Resume
As a Senior Engineer in Data Platform at Sophos, I have been involved in creating a new Apache Iceberg-based data pipeline for our data lake. Before this, my primary focus involved creating a new batch detection framework using the data available in the data lake to help the threat hunters detect potentially customer-compromising detections before they happen.
I am leading and mentoring a high-performing team of 5+ engineers to work on cross-team collaboration, elevate code standards, and cultivating a culture of continuous improvement and ownership.
I have used my skills in AWS, Java, Spring, Python, Relational, and Non-relational databases to deliver high-quality solutions that increase transparency, accountability, and efficiency for our clients.

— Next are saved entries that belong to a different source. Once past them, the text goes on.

(** *** The arrays of samples *)

(** After [k >= 1] passes, rows [0 .. k-1] of the three arrays hold what was
    current at the end of each pass, and the rows from [k] on still hold the
    NaN they were allocated with. *)
Lemma after_samples d seq f g k :
  let st := after d (em_init d seq f g) k in
  k ≤ MaxIter →
  length (samples_likelihood st) = MaxIter
  ∧ length (samples_sequence st) = MaxIter
  ∧ length (samples_f st) = MaxIter
  ∧ (0 < k →
     samples_likelihood st !! (k - 1) = Some (current_likelihood st)
     ∧ samples_sequence st !! (k - 1) = Some (Some (current_sequence st))
     ∧ samples_f st !! (k - 1) = Some (Some (current_f st)))
  ∧ (∀ i, k ≤ i → 0 < i → i < MaxIter →
       samples_likelihood st !! i = Some nan
       ∧ samples_sequence st !! i = Some None
       ∧ samples_f st !! i = Some None).
Proof.
  induction k as [|k IH]; intros st Hk.
  - subst st. change (after d (em_init d seq f g) 0) with (em_init d seq f g).
    unfold em_init. cbn [samples_likelihood samples_sequence samples_f].
    rewrite !length_insert, !length_replicate. do 3 (split; [done|]).
    split; [lia|]. intros i _ Hi Hlt.
    rewrite !list_lookup_insert_ne by lia.
    by rewrite !lookup_replicate_2 by done.
  - destruct IH as (L1 & L2 & L3 & _ & Hpad); [lia|].
    subst st. rewrite after_S.
    set (st := after d (em_init d seq f g) k) in *.
    assert (iteration st = k) as Hit.
    { subst st. by rewrite after_iteration. }
    unfold em_body.
    destruct (optimise_parameters _ _ _ _) as [[[cs cf] cl] g'].
    destruct (if HAS_converged cl (current_likelihood st)
              then (current_sequence st, current_f st, current_likelihood st)
              else if (current_likelihood st <? cl)%float
                   then (cs, cf, cl)
                   else (current_sequence st, current_f st, current_likelihood st))
      as [[s' f'] ll'].
    cbn [samples_likelihood samples_sequence samples_f current_likelihood
         current_sequence current_f].
    rewrite Hit, !length_insert. do 3 (split; [done|]).
    replace (S k - 1) with k by lia. split.
    + intros _. by rewrite !list_lookup_insert_eq by lia.
    + intros i Hi H0 Hlt. rewrite !list_lookup_insert_ne by lia.
      apply Hpad; lia.
Qed.

(** X1. [_perform_em] returns the last row it recorded: after [n] passes the
    returned likelihood, sequence and fractions are row [n - 1] of
    [samples_likelihood], [samples_sequence] and [samples_f]; each array has
    [MaxIter] = 100 rows, and the rows from [n] on are still the NaN they were
    allocated with. *)
Theorem perform_em_returns_last_sample d seq f g :
  let n := iterations_run d seq f g in
  let '(ml_sequence, ml_f, ml_likelihood, ss, sf, trace, _) := perform_em d seq f g in
  length trace = MaxIter ∧ length ss = MaxIter ∧ length sf = MaxIter
  ∧ trace !! (n - 1) = Some ml_likelihood
  ∧ ss !! (n - 1) = Some (Some ml_sequence)
  ∧ sf !! (n - 1) = Some (Some ml_f)
  ∧ ∀ i, n ≤ i → i < MaxIter →
      trace !! i = Some nan ∧ ss !! i = Some None ∧ sf !! i = Some None.
Proof.
  intros n. unfold perform_em.
  destruct (perform_em_run d seq f g) as (Hn & Hle & Hrun & _).
  fold n in Hn, Hle, Hrun. rewrite Hrun.
  destruct (after_samples d seq f g n Hle) as (L1 & L2 & L3 & Hlast & Hpad).
  destruct (Hlast Hn) as (H1 & H2 & H3).
  do 3 (split; [done|]). do 3 (split; [done|]).
  intros i Hi Hlt. apply Hpad; [done|lia|done].
Qed.

(** *** The result against the starting point *)

Lemma after_current d st k :
  current (after d st k) = current st
  ∨ (current_likelihood st <? current_likelihood (after d st k))%float = true.
Proof.
  induction k as [|k IH]; [by left|]. rewrite after_S.
  destruct (em_body_current d (after d st k)) as [[E H]|E].
  - right.
    replace (current_likelihood (em_body d (after d st k)))
      with (candidate d (after d st k)).2 by (by rewrite <- E).
    destruct IH as [IH|IH].
    + replace (current_likelihood st) with (current_likelihood (after d st k));
        [done|]. unfold current in IH. congruence.
    + by eapply F64.ltb_trans.
  - destruct IH as [IH|IH]; [left; congruence|right].
    replace (current_likelihood (em_body d (after d st k)))
      with (current_likelihood (after d st k)); [done|].
    unfold current in E. congruence.
Qed.

(** X2. [_perform_em] never returns a point worse than the one it started
    from: it returns the initial sequence, fractions and likelihood unchanged,
    or a point whose likelihood is strictly greater than the initial one. *)
Theorem perform_em_never_worse d seq f g :
  let ll0 := calculate_likelihood d seq f in
  let '(ml_sequence, ml_f, ml_likelihood, _, _, _, _) := perform_em d seq f g in
  ((ml_sequence, ml_f, ml_likelihood) = (seq, f, ll0)
   ∨ (ll0 <? ml_likelihood)%float = true)
  ∧ (is_nan ll0 = false → (ll0 <=? ml_likelihood)%float = true).
Proof.
  intros ll0. unfold perform_em.
  destruct (perform_em_run d seq f g) as (_ & _ & Hrun & _). rewrite Hrun.
  set (n := iterations_run d seq f g).
  destruct (after_current d (em_init d seq f g) n) as [E|E].
  - unfold current in E. cbn [em_init current_sequence current_f
                                current_likelihood] in E.
    fold ll0 in E. split; [by left|].
    intros Hn. injection E as _ _ ->. by apply F64.leb_refl.
  - cbn [em_init current_likelihood] in E. fold ll0 in E.
    split; [by right|]. intros _. by apply F64.ltb_leb.
Qed.

(** *** NaN likelihoods *)

Lemma HAS_converged_nan a b :
  is_nan a = true ∨ is_nan b = true → HAS_converged a b = false.
Proof.
  intros H. unfold HAS_converged, F64.np_fabs.
  apply F64.ltb_nan_l, F64.is_nan_abs, F64.is_nan_div_l, F64.is_nan_sub, H.
Qed.

Lemma em_body_nan d st :
  is_nan (candidate d st).2 = true ∨ is_nan (current_likelihood st) = true →
  converged_at d st = false ∧ current (em_body d st) = current st.
Proof.
  intros H. split; [by apply HAS_converged_nan|].
  apply em_body_keep. destruct H as [H|H];
    [by apply F64.ltb_nan_r|by apply F64.ltb_nan_l].
Qed.

Lemma after_nan_start d st k :
  is_nan (current_likelihood st) = true → current (after d st k) = current st.
Proof.
  intros H. induction k as [|k IH]; [done|]. rewrite after_S.
  destruct (em_body_nan d (after d st k)) as [_ E]; [|congruence].
  right. unfold current in IH. congruence.
Qed.

(** X3. A NaN likelihood never ends the loop and is never adopted.  A pass in
    which the candidate's or the current likelihood is NaN fails the
    convergence test and keeps the current triple; so a call whose starting
    point has a NaN likelihood runs all [MaxIter] = 100 passes and returns the
    starting point. *)
Theorem perform_em_nan_never_converges d seq f g :
  (∀ st, is_nan (candidate d st).2 = true ∨ is_nan (current_likelihood st) = true →
         converged_at d st = false ∧ current (em_body d st) = current st)
  ∧ (is_nan (calculate_likelihood d seq f) = true →
     iterations_run d seq f g = MaxIter
     ∧ (perform_em d seq f g).1.1.1.1
       = (seq, f, calculate_likelihood d seq f)).
Proof.
  split; [apply em_body_nan|]. intros Hnan.
  destruct (perform_em_run d seq f g) as (Hn & Hle & Hrun & _ & Hstop).
  set (n := iterations_run d seq f g) in *.
  set (st0 := em_init d seq f g) in *. split.
  - destruct (Hstop (n - 1) ltac:(lia)) as [Hlast _].
    destruct Hlast as [Hconv|Hmax]; [lia| |lia].
    destruct (em_body_nan d (after d st0 (n - 1))) as [Hc _]; [|congruence].
    right. pose proof (after_nan_start d st0 (n - 1) Hnan) as E.
    unfold current in E. injection E as _ _ ->. exact Hnan.
  - unfold perform_em. fold st0. rewrite Hrun. cbn [fst].
    exact (after_nan_start d st0 n Hnan).
Qed.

Additionally, I have been mentoring 5+ junior engineers in software development best practices and enhancing their technical competencies.

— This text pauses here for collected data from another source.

(* ================================================================== *)
(** ** More on dictionaries: order, commutation, uniqueness of keys *)
(* ================================================================== *)

Module PyDictOrder.
Import PyDict.
Section Order.
Variables K V : Type.
Variable eqb : K -> K -> bool.
Hypothesis eqb_eq : forall a b, eqb a b = true <-> a = b.

Lemma get_in k v (d : dict K V) : get eqb k d = Some v -> In (k, v) d.
Proof.
  induction d as [|[k' v'] d IH]; simpl; [discriminate|].
  destruct (eqb k k') eqn:E.
  - apply eqb_eq in E. subst. intros [= ->]. now left.
  - intros Hg. right. now apply IH.
Qed.

Lemma get_some_in_keys k v (d : dict K V) :
  get eqb k d = Some v -> In k (keys d).
Proof. intros Hg. apply get_in in Hg. now apply (in_map fst) in Hg. Qed.

Lemma setitem_same k v (d : dict K V) :
  get eqb k d = Some v -> setitem eqb k v d = d.
Proof.
  induction d as [|[k' v'] d IH]; simpl; [discriminate|].
  destruct (eqb k k'); [now intros [= ->]|].
  intros Hg. now rewrite IH.
Qed.

Lemma keys_setitem_present k v v0 (d : dict K V) :
  get eqb k d = Some v0 -> keys (setitem eqb k v d) = keys d.
Proof.
  induction d as [|[k' v'] d IH]; simpl; [discriminate|].
  destruct (eqb k k'); simpl; [reflexivity|].
  intros Hg. now rewrite IH.
Qed.

Lemma setitem_comm k k' v v' v0 (d : dict K V) :
  k <> k' -> get eqb k d = Some v0 ->
  setitem eqb k v (setitem eqb k' v' d) = setitem eqb k' v' (setitem eqb k v d).
Proof.
  intros Hne. induction d as [|[k0 w0] d IH]; simpl; [discriminate|].
  destruct (eqb k k0) eqn:E, (eqb k' k0) eqn:E'; simpl; rewrite ?E, ?E'.
  - apply eqb_eq in E, E'. congruence.
  - reflexivity.
  - reflexivity.
  - intros Hg. now rewrite IH.
Qed.

Lemma delitem_setitem_ne k k' v (d r : dict K V) :
  k <> k' -> delitem eqb k d = Some r ->
  delitem eqb k (setitem eqb k' v d) = Some (setitem eqb k' v r).
Proof.
  intros Hne. revert r. induction d as [|[k0 w0] d IH]; simpl; [discriminate|].
  intros r. destruct (eqb k k0) eqn:E.
  - intros [= <-]. apply eqb_eq in E. subst k0.
    rewrite (PyDictFacts.eqb_neq eqb eqb_eq (not_eq_sym Hne)). simpl.
    now rewrite (PyDictFacts.eqb_refl eqb eqb_eq).
  - destruct (delitem eqb k d) as [r'|] eqn:D; [|discriminate].
    intros [= <-]. destruct (eqb k' k0) eqn:E'; simpl; rewrite E.
    + now rewrite D, E'.
    + now rewrite (IH r' eq_refl), E'.
Qed.

Lemma setitem_update k v v0 (m d : dict K V) :
  ~ In k (keys m) -> get eqb k d = Some v0 ->
  setitem eqb k v (update eqb m d) = update eqb m (setitem eqb k v d).
Proof.
  unfold update. revert d v0.
  induction m as [|[k' v'] m IH]; simpl; intros d v0 Hn Hg; [reflexivity|].
  assert (Hne : k' <> k) by tauto.
  rewrite IH with (v0 := v0).
  - f_equal. apply setitem_comm with (v0 := v0); [congruence | exact Hg].
  - tauto.
  - now rewrite (PyDictFacts.get_setitem_ne eqb eqb_eq).
Qed.

Lemma delitem_update k (m d r : dict K V) :
  ~ In k (keys m) -> delitem eqb k d = Some r ->
  delitem eqb k (update eqb m d) = Some (update eqb m r).
Proof.
  unfold update. revert d r.
  induction m as [|[k' v'] m IH]; simpl; intros d r Hn Hd; [exact Hd|].
  apply IH; [tauto|]. apply delitem_setitem_ne; [|exact Hd].
  intros ->. tauto.
Qed.

Lemma get_update k (m d : dict K V) :
  NoDup (keys m) ->
  get eqb k (update eqb m d)
  = match get eqb k m with Some v => Some v | None => get eqb k d end.
Proof.
  revert d. induction m as [|[k' v'] m IH]; simpl; intros d Hnd; [reflexivity|].
  inversion Hnd as [|? ? Hnotin Hnd']; subst.
  change (get eqb k (update eqb m (setitem eqb k' v' d)) =
          match (if eqb k k' then Some v' else get eqb k m) with
          | Some v => Some v | None => get eqb k d end).
  destruct (eqb k k') eqn:E.
  - apply eqb_eq in E. subst k'.
    rewrite (PyDictFacts.get_update_notin eqb eqb_eq) by exact Hnotin.
    apply (PyDictFacts.get_setitem_eq eqb eqb_eq).
  - rewrite (IH _ Hnd'). destruct (get eqb k m); [reflexivity|].
    apply (PyDictFacts.get_setitem_ne eqb eqb_eq). intros ->.
    now rewrite (PyDictFacts.eqb_refl eqb eqb_eq) in E.
Qed.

Before joining Sophos, I worked at o9 Solutions, Goldman Sachs, Eureka AI, and Samsung Research Institute, where I gained valuable experience in developing proprietary databases from scratch, building web applications, handling data pipelines in a large-scale system, building desktop applications, building user tracing systems based on their constantly changing geography, and building UX using cutting-edge technologies. I have a Master’s degree in Computer Science and Engineering from IIT Kanpur and a Bachelor’s degree in the same field from IIT Guwahati.

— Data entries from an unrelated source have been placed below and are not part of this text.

(** X14 on a first session, with the events of a teardown and of a second
    session following the grant. *)
Lemma capture_stream_and_context_are_never_released_witness :
  exists s1 stream inputCtx s',
    @run asciiRuntime [Click; Open; MicGranted] initialApp = Some s1 /\
    @run asciiRuntime [Click; Click; Open; MicGranted; Close] s1 = Some s' /\
    released s' /\
    In stream (streams (world s')) /\ In inputCtx (openContexts (world s')).
Proof.
  destruct (@capture_stream_and_context_are_never_released asciiRuntime
              [Click; Open]
              (mkApp INITIAL_DEVICES true false "Ouvindo... Pode falar."
                 (Some 0%nat) None None 0 (Some 1%nat) INITIAL_DEVICES
                 (mkWorld 2 [0%nat] [] [] [] 0 1 [] [] []))
              (mkApp INITIAL_DEVICES true true "Ouvindo... Pode falar."
                 (Some 0%nat) (Some 4%nat) (Some 5%nat) 0 (Some 1%nat) INITIAL_DEVICES
                 (mkWorld 6 [0%nat; 3%nat] [4%nat] [5%nat] [2%nat] 0 0 [] [] [])))
    as [stream [inputCtx [_ [_ [_ Hlater]]]]].
  { vm_compute. reflexivity. }
  { vm_compute. reflexivity. }
  eexists. exists stream, inputCtx.
  match eval vm_compute in
    (@run asciiRuntime [Click; Click; Open; MicGranted; Close]
       (mkApp INITIAL_DEVICES true true "Ouvindo... Pode falar."
          (Some 0%nat) (Some 4%nat) (Some 5%nat) 0 (Some 1%nat) INITIAL_DEVICES
          (mkWorld 6 [0%nat; 3%nat] [4%nat] [5%nat] [2%nat] 0 0 [] [] []))) with
  | Some ?t => exists t
  end.
  split; [vm_compute; reflexivity|].
  split; [vm_compute; reflexivity|].
  split; [repeat split|].
  apply (Hlater [Click; Click; Open; MicGranted; Close]).
  vm_compute. reflexivity.
Defined.

(** X15: pressing the microphone button again while the component is not
    yet connected starts a second connection: the output context already
    held is replaced in the ref without being closed, and no later event
    closes it. *)
Theorem context_replaced_by_a_second_press_stays_open `{Runtime}
    (es0 es : list Event) (s s' : App) (c : nat) :
  run es0 initialApp = Some s ->
  isLiveConnected s = false ->
  audioContextRef s = Some c ->
  run (Click :: es) s = Some s' ->
  In c (openContexts (world s')) /\ audioContextRef s' <> Some c.
Proof.
  intros Hreach Hlive Hheld Hrun.
  pose proof (@run_consistent _ es0 initialApp s consistent_initialApp Hreach)
    as [_ [_ [Hc _]]].
  destruct (Hc c Hheld) as [Hin Hlt].
  simpl in Hrun. unfold toggleConnection in Hrun. rewrite Hlive in Hrun.
  assert (Horphan : orphaned c (connectToGemini s)).
  { unfold orphaned, connectToGemini. cbn. repeat split.
    - apply in_or_app. now left.
    - intros E. injection E as E. lia.
    - lia. }
  destruct (run_orphaned es Horphan Hrun) as [Hin' [Hne' _]]. auto.
Qed.

(** X15: two presses, then the second session opens, runs and is closed
    by the user. *)
Lemma context_replaced_by_a_second_press_stays_open_witness :
  exists s s',
    @run asciiRuntime [Click] initialApp = Some s /\
    @run asciiRuntime [Click; Open; MicGranted; Click] s = Some s' /\
    released s' /\
    In 0%nat (openContexts (world s')) /\ audioContextRef s' <> Some 0%nat.
Proof.
  exists (connectToGemini initialApp).
  match eval vm_compute in
    (@run asciiRuntime [Click; Open; MicGranted; Click] (connectToGemini initialApp)) with
  | Some ?t => exists t
  end.
  split; [reflexivity|]. split; [vm_compute; reflexivity|].
  split; [repeat split|].
  apply (@context_replaced_by_a_second_press_stays_open asciiRuntime
           [Click] [Open; MicGranted; Click] (connectToGemini initialApp)).
  - reflexivity.
  - reflexivity.
  - reflexivity.
  - vm_compute. reflexivity.
Defined.

(** * The status line *)

Lemma onmessage_status `{Runtime} (msg : LiveServerMessage) (ctxTime : Q) (s : App) :
  statusMessage (onmessage msg ctxTime s) = statusMessage s /\
  isLiveConnected (onmessage msg ctxTime s) = isLiveConnected s.
Proof.
  unfold onmessage.
  set (s1 := match audioData msg with
             | Some data =>
                 match audioContextRef s with
                 | Some _ => if String.eqb data "" then s
                             else playAudioBuffer ctxTime (decodeAudioData data) s
                 | None => s
                 end
             | None => s
             end).
  assert (H1 : statusMessage s1 = statusMessage s /\ isLiveConnected s1 = isLiveConnected s).
  { subst s1. destruct (audioData msg) as [data|]; [|auto].
    destruct (audioContextRef s) eqn:E; [|auto].
    destruct (String.eqb data ""); [auto|].
    unfold playAudioBuffer. rewrite E. auto. }
  destruct (toolCall msg) as [calls|]; [|exact H1].
  destruct (toolLoop (devicesRef s1) calls (devices s1) []) as [devs [rs|]];
    exact H1.
Qed.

I am passionate about exploring new horizons, taking on new challenges, and solving intricate problems in the software engineering world.
Contact Information
-
Email: [email protected]
-
LinkedIn: itspawanhere
-
Website: itspawanhere.com
Education
-
Indian Institute of Technology, Kanpur
Location: Kanpur, India
Degree: Masters in Computer Science
Dates: July 2016 - May 2018 -
Indian Institute of Technology, Guwahati
Location: Guwahati, India
Degree: B.Tech in Computer Science and Engineering
Dates: July 2010 - May 2014
Professional Experience
-
Sophos, Bangalore, IN
Senior Software Engineer II
October 2023 - Present -
Building Apache Iceberg Based Datalake: Built a new Apache Iceberg pipeline to pull data from XDR, MDR, firewall, and other sources, replacing our Hive-based legacy pipeline. Queries now run about twice as fast, storage needs dropped by roughly 30%, and data is available in the S3 data lake over 50% sooner. The pipeline also added write support for S3 and time-travel queries, allowing us to track changes automatically for auditing purposes.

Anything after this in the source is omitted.